Work request:
Reproduce the records below exactly as given.

Records contained in a dataset:

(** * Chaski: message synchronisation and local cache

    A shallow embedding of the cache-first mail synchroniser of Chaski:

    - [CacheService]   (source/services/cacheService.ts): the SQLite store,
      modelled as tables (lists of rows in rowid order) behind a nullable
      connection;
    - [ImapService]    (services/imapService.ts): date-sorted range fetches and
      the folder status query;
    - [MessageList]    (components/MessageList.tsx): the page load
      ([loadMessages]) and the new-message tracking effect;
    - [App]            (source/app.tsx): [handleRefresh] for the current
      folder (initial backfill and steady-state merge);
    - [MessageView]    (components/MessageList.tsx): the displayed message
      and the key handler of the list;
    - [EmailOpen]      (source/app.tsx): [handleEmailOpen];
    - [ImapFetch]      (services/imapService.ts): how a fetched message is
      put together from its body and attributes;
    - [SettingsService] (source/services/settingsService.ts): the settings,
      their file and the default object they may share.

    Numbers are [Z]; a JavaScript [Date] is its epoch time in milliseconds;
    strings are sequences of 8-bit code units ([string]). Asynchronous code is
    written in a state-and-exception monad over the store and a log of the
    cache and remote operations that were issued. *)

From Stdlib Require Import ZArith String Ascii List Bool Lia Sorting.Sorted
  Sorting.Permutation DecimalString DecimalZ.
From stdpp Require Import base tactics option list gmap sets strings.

Task response:
(** * Chaski: message synchronisation and local cache

    A shallow embedding of the cache-first mail synchroniser of Chaski:

    - [CacheService]   (source/services/cacheService.ts): the SQLite store,
      modelled as tables (lists of rows in rowid order) behind a nullable
      connection;
    - [ImapService]    (services/imapService.ts): date-sorted range fetches and
      the folder status query;
    - [MessageList]    (components/MessageList.tsx): the page load
      ([loadMessages]) and the new-message tracking effect;
    - [App]            (source/app.tsx): [handleRefresh] for the current
      folder (initial backfill and steady-state merge);
    - [MessageView]    (components/MessageList.tsx): the displayed message
      and the key handler of the list;
    - [EmailOpen]      (source/app.tsx): [handleEmailOpen];
    - [ImapFetch]      (services/imapService.ts): how a fetched message is
      put together from its body and attributes;
    - [SettingsService] (source/services/settingsService.ts): the settings,
      their file and the default object they may share.

    Numbers are [Z]; a JavaScript [Date] is its epoch time in milliseconds;
    strings are sequences of 8-bit code units ([string]). Asynchronous code is
    written in a state-and-exception monad over the store and a log of the
    cache and remote operations that were issued. *)

From Stdlib Require Import ZArith String Ascii List Bool Lia Sorting.Sorted
  Sorting.Permutation DecimalString DecimalZ.
From stdpp Require Import base tactics option list gmap sets strings.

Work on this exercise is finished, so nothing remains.